ENTRIES PROVIDED:
- - - - -
Lemma connect_cview m e head q :
  is_Some (core m e) → head ≠ Some e →
  cview (connect_mem m e head) q =
    if decide (q = e) then Some (None, head) else set_prev head (Some e) (cview m) q.
Proof.
  intros He Hhd. destruct (live_views m e He) as [_ [[cl cn] Hc]].
  unfold connect_mem. views. destruct (decide (q = e)) as [->|Hne].
  - rewrite (decide_False (P:=head = Some e)), !decide_True, Hc by done. done.
  - rewrite !(decide_False (P:=Some e = Some q)) by congruence. done.
Qed.
Lemma connect_lview m e head q : lview (connect_mem m e head) q = lview m q.
Proof. unfold connect_mem. by views. Qed.
Lemma connect_core m e head q : core (connect_mem m e head) q = core m q.
Proof. unfold connect_mem. by views. Qed.
Lemma connect_evs m e head : evs (connect_mem m e head) = evs m.
Proof. unfold connect_mem. by views. Qed.

(** Putting a bucket at the head of its chain. *)
Lemma chains_link m mask slots l l' e i head :
  (∀ j, 0 <= j <= mask → chain_ok m mask slots l j) →
  e ∉ l → idx m mask e = Some i → 0 <= i <= mask → slots !! Z.to_nat i = Some head →
  (∀ q, q ∈ l' ↔ q ∈ l ∨ q = e) →
  head ≠ Some e ∧ (∀ x, head = Some x → x ∈ l) ∧
  ∀ j, 0 <= j <= mask → chain_ok (connect_mem m e head) mask (<[Z.to_nat i := Some e]> slots) l' j.
Proof.
  intros Hch He Hi Hi' Hs Hl'.
  destruct (Hch i Hi') as (c & Hsc & Hdc & Hndc & Hc). rewrite Hs in Hsc. injection Hsc as ->.
  assert (∀ x, hd_or c None = Some x → x ∈ l) as Hhl. { intros x ?%hd_or_elem. by apply Hc. }
  assert (e ∉ c) as Hec. { rewrite Hc. naive_solver. }
  assert (hd_or c None ≠ Some e) as Hne. { intros ?%Hhl. done. }
  assert (is_Some (core m e)) as Le. { unfold idx in Hi. destruct (core m e); [eauto|done]. }
  assert (∀ q x, idx (connect_mem m e (hd_or c None)) mask q = Some x ↔ idx m mask q = Some x) as Hidx.
  { intros q x. unfold idx. by rewrite connect_core. }
  split_and!; try done. intros j Hj. destruct (decide (j = i)) as [->|Hji].
  - exists (e :: c). split_and!.
    + apply list_lookup_insert_eq. by eapply lookup_lt_Some.
    + apply (dll_link (cview m) _ [] e c); try done.
      * rewrite connect_cview, decide_True by done. done.
      * intros q Hq. rewrite connect_cview, decide_False by done.
        unfold set_prev. rewrite set_next_None. done.
    + by constructor.
    + intros q. rewrite elem_of_cons, Hc, Hl', Hidx. naive_solver.
  - destruct (Hch j Hj) as (cj & Hsj & Hdj & Hndj & Hcj). exists cj. split_and!.
    + rewrite list_lookup_insert_ne; [done|lia].
    + eapply dseg_ext; [|exact Hdj]. intros q [Hql Hqi]%Hcj.
      rewrite connect_cview by done. rewrite decide_False by congruence.
      apply set_prev_ne. intros [_ ?]%hd_or_elem%Hc. congruence.
    + done.
    + intros q. rewrite Hcj, Hl', Hidx. naive_solver congruence.
Qed.

(** * Rehashing *)

(** Heaps that differ in the links of the chains of [l] only. *)
Definition same_but_chains m m' l : Prop :=
  (∀ q, lview m' q = lview m q) ∧ (∀ q, core m' q = core m q) ∧ evs m' = evs m ∧
  (∀ q, q ∉ l → cview m' q = cview m q).

Lemma same_but_chains_frame m m' l q :
  same_but_chains m m' l → q ∉ l → heap m' !! q = heap m !! q.
Proof. intros (Hl & Hc & _ & Hcv) Hq. apply views_ext; auto. Qed.

Lemma same_but_chains_trans m1 m2 m3 l :
  same_but_chains m1 m2 l → same_but_chains m2 m3 l → same_but_chains m1 m3 l.
Proof.
  intros (Hl & Hc & He & Hv) (Hl' & Hc' & He' & Hv'). split_and!; intros; try congruence.
  rewrite Hv', Hv by done. done.
Qed.

Lemma connect_same_but_chains m e head l :
  e ∈ l → (∀ x, head = Some x → x ∈ l) → head ≠ Some e → is_Some (core m e) →
  same_but_chains m (connect_mem m e head) l.
Proof.
  intros He Hhd Hne Le. split_and!.
  - intros q. apply connect_lview.
  - intros q. apply connect_core.
  - apply connect_evs.
  - intros q Hq. rewrite connect_cview by done. rewrite decide_False by set_solver.
    apply set_prev_ne. intros ?%Hhd. done.
Qed.

(** In the chains of [l], a bucket comes before those that [l] has before it. *)
Definition newest_first m l : Prop := ∀ p pr nx,
  p ∈ l → cview m p = Some (pr, Some nx) → ∃ l1 l2, l = l1 ++ p :: l2 ∧ nx ∈ l1.

Lemma connect_newest_first m e head l :
  e ∉ l → is_Some (core m e) → head ≠ Some e → (∀ x, head = Some x → x ∈ l) →
  newest_first m l → newest_first (connect_mem m e head) (l ++ [e]).
Proof.
  intros He Le Hne Hhd Hl p pr nx Hp. rewrite connect_cview by done. case_decide as Hpe.
  - intros [= <- Hnx]. subst. exists l, []. auto.
  - apply elem_of_app in Hp as [Hp|?%list_elem_of_singleton]; [|done]. intros Hcv.
    assert (∃ pr', cview m p = Some (pr', Some nx)) as [pr' Hcv'].
    { revert Hcv. unfold set_prev. case_decide; [|eauto]. destruct (cview m p) as [[a b]|]; [|done]. intros [= ? ->]. eauto. }
    destruct (Hl p pr' nx Hp Hcv') as (l1 & l2 & -> & Hn). exists l1, (l2 ++ [e]). by rewrite <- app_assoc.
Qed.

Lemma rehash_loop_ok fuel m ht l1 l2 :
  list_ok m ht (l1 ++ l2) → (length l2 < fuel)%nat →
  (∀ i, 0 <= i <= nTableMask ht → (Z.to_nat i < length (arBuckets ht))%nat) →
  (∀ hv, 0 <= Z.land hv (nTableMask ht) <= nTableMask ht) →
  (∀ i, 0 <= i <= nTableMask ht → chain_ok m (nTableMask ht) (arBuckets ht) l1 i) →
  ∃ m' slots', rehash_loop fuel m ht (hd_or l2 None) = OK (m', set_arBuckets slots' ht) ∧
    same_but_chains m m' (l1 ++ l2) ∧ length slots' = length (arBuckets ht) ∧
    (newest_first m l1 → newest_first m' (l1 ++ l2)) ∧
    ∀ i, 0 <= i <= nTableMask ht → chain_ok m' (nTableMask ht) slots' (l1 ++ l2) i.
Proof.
  revert fuel m ht l1. induction l2 as [|e l2 IH]; intros fuel m ht l1 Hl Hfuel Hlen Hmask Hch.
  - exists m, (arBuckets ht). rewrite app_nil_r. destruct fuel; simpl.
    all: split_and!; try done; by destruct ht.
  - destruct fuel as [|fuel]; simpl in Hfuel; [lia|].
    destruct (list_live _ _ _ e Hl ltac:(set_solver)) as [c Hc].
    pose proof (dseg_lookup _ _ _ _ _ _ (lo_dll _ _ _ Hl)) as Hlv.
    destruct (live_views m e (mk_is_Some _ _ Hc)) as [_ [[cl cn] Hcv]].
    simpl. rewrite (deref_views _ _ _ _ _ _ _ Hc Hlv Hcv). simpl.
    set (i := Z.land (c_h c) (nTableMask ht)).
    assert (0 <= i <= nTableMask ht) as Hi by apply Hmask.
    destruct (lookup_lt_is_Some_2 (arBuckets ht) (Z.to_nat i)) as [head Hhead]; [auto|].
    unfold slot. rewrite Hhead. simpl.
    assert (NoDup (l1 ++ e :: l2)) as Hnd by apply Hl.
    destruct (chains_link m (nTableMask ht) (arBuckets ht) l1 (l1 ++ [e]) e i head)
      as (Hne & Hhl & Hch'); try done.
    { apply NoDup_app in Hnd. set_solver. }
    { unfold idx. by rewrite Hc. }
    { set_solver. }
    rewrite connect_bucket_run; [|eauto|].
    2: { intros x Hx. eapply list_live; [exact Hl|]. apply Hhl in Hx. set_solver. }
    simpl. unfold set_slot. rewrite decide_True by auto. simpl.
    assert (same_but_chains m (connect_mem m e head) (l1 ++ e :: l2)) as Hsb.
    { apply connect_same_but_chains; try done; [set_solver|].
      intros x ?%Hhl. set_solver. }
    destruct Hsb as (Hsl & Hsc & Hse & Hsv).
    destruct (live_views (connect_mem m e head) e) as [_ [[cl' cn'] Hcv']].
    { rewrite Hsc. eauto. }
    rewrite (deref_views _ e c (last_or None l1) (hd_or l2 None) cl' cn');
      [|by rewrite Hsc|by rewrite Hsl|done]. simpl.
    destruct (IH fuel (connect_mem m e head)
                (set_arBuckets (<[Z.to_nat i := Some e]> (arBuckets ht)) ht) (l1 ++ [e]))
      as (m' & slots' & Hrun & Hsb' & Hlen' & Hnf & Hch''); rewrite <- ?app_assoc in *; simpl in *;
      try done.
    { destruct Hl. split; try done. eapply dseg_ext; [|done]. auto. }
    { lia. }
    { intros j Hj. rewrite length_insert. auto. }
    rewrite length_insert in Hlen'. exists m', slots'.
    split_and!; try done; [eapply same_but_chains_trans; [|done]; by split_and!|].
    intros Hl1. apply Hnf, connect_newest_first; eauto. apply NoDup_app in Hnd. set_solver.
Qed.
- - - - -
WORK REQUEST: Copy out the line holding "destruct (live_views (connect_mem" along with all lines after it through the end of the entries, exactly and only these.

WRITTEN ANSWER:
    destruct (live_views (connect_mem m e head) e) as [_ [[cl' cn'] Hcv']].
    { rewrite Hsc. eauto. }
    rewrite (deref_views _ e c (last_or None l1) (hd_or l2 None) cl' cn');
      [|by rewrite Hsc|by rewrite Hsl|done]. simpl.
    destruct (IH fuel (connect_mem m e head)
                (set_arBuckets (<[Z.to_nat i := Some e]> (arBuckets ht)) ht) (l1 ++ [e]))
      as (m' & slots' & Hrun & Hsb' & Hlen' & Hnf & Hch''); rewrite <- ?app_assoc in *; simpl in *;
      try done.
    { destruct Hl. split; try done. eapply dseg_ext; [|done]. auto. }
    { lia. }
    { intros j Hj. rewrite length_insert. auto. }
    rewrite length_insert in Hlen'. exists m', slots'.
    split_and!; try done; [eapply same_but_chains_trans; [|done]; by split_and!|].
    intros Hl1. apply Hnf, connect_newest_first; eauto. apply NoDup_app in Hnd. set_solver.
Qed.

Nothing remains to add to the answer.